Go to the line containing "Lemma pow2_max a" in the records below and print it and every following line exactly, on through the line containing "intros Ha Hn.", then stop.
(SUPPLIED RECORDS)
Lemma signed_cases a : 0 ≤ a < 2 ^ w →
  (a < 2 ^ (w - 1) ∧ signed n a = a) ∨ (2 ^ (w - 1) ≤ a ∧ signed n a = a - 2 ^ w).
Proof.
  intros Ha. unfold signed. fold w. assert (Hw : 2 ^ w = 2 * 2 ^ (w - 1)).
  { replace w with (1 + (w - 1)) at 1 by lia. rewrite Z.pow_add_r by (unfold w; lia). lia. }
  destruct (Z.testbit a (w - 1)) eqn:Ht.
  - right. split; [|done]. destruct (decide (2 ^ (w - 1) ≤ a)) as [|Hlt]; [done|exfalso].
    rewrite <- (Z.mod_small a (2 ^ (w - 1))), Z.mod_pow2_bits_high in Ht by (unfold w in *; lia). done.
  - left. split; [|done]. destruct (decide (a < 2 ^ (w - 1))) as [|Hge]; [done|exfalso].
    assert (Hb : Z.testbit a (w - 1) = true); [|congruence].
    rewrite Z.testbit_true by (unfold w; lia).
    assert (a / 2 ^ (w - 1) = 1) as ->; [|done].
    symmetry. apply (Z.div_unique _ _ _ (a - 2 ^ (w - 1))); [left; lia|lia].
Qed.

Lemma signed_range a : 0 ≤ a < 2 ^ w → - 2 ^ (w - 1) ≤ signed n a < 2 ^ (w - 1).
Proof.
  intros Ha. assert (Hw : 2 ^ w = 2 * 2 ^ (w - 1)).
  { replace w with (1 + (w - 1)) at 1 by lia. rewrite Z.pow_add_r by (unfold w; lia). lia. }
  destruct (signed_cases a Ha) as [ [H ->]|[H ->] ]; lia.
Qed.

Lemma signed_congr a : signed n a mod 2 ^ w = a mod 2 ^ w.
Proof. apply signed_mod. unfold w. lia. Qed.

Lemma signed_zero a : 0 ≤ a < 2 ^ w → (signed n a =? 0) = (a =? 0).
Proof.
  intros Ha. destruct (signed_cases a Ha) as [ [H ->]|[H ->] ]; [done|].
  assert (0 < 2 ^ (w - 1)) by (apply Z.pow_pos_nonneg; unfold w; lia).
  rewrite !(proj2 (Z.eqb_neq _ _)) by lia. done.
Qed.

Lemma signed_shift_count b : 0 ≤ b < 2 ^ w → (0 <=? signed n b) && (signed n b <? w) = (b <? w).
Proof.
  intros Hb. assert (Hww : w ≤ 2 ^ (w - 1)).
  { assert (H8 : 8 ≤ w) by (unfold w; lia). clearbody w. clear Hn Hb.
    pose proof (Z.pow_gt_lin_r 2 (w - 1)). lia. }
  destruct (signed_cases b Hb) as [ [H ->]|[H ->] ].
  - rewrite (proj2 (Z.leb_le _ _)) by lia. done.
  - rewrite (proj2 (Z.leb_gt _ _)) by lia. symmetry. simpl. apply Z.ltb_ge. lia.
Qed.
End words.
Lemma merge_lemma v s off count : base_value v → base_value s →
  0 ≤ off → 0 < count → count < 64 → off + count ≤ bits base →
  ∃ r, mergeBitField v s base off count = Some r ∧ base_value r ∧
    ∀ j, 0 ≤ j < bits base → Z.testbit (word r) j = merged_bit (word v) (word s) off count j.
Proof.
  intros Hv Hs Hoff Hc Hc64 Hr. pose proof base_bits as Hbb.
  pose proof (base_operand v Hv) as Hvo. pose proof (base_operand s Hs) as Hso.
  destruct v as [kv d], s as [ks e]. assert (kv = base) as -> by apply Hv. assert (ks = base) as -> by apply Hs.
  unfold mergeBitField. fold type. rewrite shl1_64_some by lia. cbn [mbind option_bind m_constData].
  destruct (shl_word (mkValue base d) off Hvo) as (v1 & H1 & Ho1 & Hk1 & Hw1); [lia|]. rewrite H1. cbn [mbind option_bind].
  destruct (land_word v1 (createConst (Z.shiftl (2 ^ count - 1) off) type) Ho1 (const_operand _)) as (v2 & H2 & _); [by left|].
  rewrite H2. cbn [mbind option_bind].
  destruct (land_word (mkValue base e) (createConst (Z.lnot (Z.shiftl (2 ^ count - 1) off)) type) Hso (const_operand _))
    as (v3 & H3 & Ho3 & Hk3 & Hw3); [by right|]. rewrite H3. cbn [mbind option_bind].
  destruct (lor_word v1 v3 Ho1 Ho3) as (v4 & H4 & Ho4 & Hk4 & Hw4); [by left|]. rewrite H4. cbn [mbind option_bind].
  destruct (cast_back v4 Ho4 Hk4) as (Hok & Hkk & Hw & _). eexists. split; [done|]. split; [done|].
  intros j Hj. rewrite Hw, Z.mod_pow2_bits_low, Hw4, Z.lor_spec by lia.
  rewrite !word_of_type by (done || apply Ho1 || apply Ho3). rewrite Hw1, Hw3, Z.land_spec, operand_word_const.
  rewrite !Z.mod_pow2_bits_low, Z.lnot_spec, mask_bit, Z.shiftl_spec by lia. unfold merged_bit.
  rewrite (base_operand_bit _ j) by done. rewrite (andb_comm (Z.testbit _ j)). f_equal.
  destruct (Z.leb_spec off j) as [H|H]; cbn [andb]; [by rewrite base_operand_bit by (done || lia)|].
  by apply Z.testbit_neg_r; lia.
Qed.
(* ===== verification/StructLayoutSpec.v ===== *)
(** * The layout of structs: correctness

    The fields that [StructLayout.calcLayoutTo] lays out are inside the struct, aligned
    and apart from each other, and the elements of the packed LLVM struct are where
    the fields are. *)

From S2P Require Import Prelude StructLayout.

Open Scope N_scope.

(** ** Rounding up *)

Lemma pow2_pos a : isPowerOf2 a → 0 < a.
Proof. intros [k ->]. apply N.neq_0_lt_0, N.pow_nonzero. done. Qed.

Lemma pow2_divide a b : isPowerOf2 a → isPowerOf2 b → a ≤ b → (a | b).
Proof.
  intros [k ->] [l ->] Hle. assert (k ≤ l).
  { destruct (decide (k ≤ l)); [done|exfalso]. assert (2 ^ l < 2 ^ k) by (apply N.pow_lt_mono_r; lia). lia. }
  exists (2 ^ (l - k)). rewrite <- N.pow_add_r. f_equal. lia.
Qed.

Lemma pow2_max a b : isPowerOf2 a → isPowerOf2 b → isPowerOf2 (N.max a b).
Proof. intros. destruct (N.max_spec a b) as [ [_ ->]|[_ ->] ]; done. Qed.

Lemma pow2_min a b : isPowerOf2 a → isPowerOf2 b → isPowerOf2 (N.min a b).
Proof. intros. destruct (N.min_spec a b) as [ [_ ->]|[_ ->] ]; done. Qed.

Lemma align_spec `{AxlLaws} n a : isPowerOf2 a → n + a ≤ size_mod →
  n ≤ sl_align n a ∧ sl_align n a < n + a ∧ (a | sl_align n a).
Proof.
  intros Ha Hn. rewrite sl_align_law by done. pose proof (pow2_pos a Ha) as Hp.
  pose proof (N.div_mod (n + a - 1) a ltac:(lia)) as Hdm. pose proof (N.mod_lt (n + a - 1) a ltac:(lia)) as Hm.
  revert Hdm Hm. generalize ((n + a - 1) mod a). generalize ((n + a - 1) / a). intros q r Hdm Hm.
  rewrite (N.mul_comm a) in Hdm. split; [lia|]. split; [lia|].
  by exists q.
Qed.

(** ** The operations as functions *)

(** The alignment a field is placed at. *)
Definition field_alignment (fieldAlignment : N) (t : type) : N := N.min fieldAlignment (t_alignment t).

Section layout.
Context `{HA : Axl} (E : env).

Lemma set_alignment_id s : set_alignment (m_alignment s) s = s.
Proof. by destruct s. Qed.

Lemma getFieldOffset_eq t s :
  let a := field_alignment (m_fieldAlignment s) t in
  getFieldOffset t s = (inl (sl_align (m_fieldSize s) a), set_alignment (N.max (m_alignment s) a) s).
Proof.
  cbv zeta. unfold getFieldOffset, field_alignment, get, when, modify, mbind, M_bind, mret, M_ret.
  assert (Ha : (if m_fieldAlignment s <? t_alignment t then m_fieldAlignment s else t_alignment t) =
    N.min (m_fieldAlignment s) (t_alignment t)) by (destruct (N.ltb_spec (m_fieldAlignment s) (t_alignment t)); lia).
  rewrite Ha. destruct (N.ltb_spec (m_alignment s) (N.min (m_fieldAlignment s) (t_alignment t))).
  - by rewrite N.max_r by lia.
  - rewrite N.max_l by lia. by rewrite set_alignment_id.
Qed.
(End SUPPLIED RECORDS)
• REPLY TO THE EXERCISE
Lemma pow2_max a b : isPowerOf2 a → isPowerOf2 b → isPowerOf2 (N.max a b).
Proof. intros. destruct (N.max_spec a b) as [ [_ ->]|[_ ->] ]; done. Qed.

Lemma pow2_min a b : isPowerOf2 a → isPowerOf2 b → isPowerOf2 (N.min a b).
Proof. intros. destruct (N.min_spec a b) as [ [_ ->]|[_ ->] ]; done. Qed.

Lemma align_spec `{AxlLaws} n a : isPowerOf2 a → n + a ≤ size_mod →
  n ≤ sl_align n a ∧ sl_align n a < n + a ∧ (a | sl_align n a).
Proof.
  intros Ha Hn. rewrite sl_align_law by done. pose proof (pow2_pos a Ha) as Hp.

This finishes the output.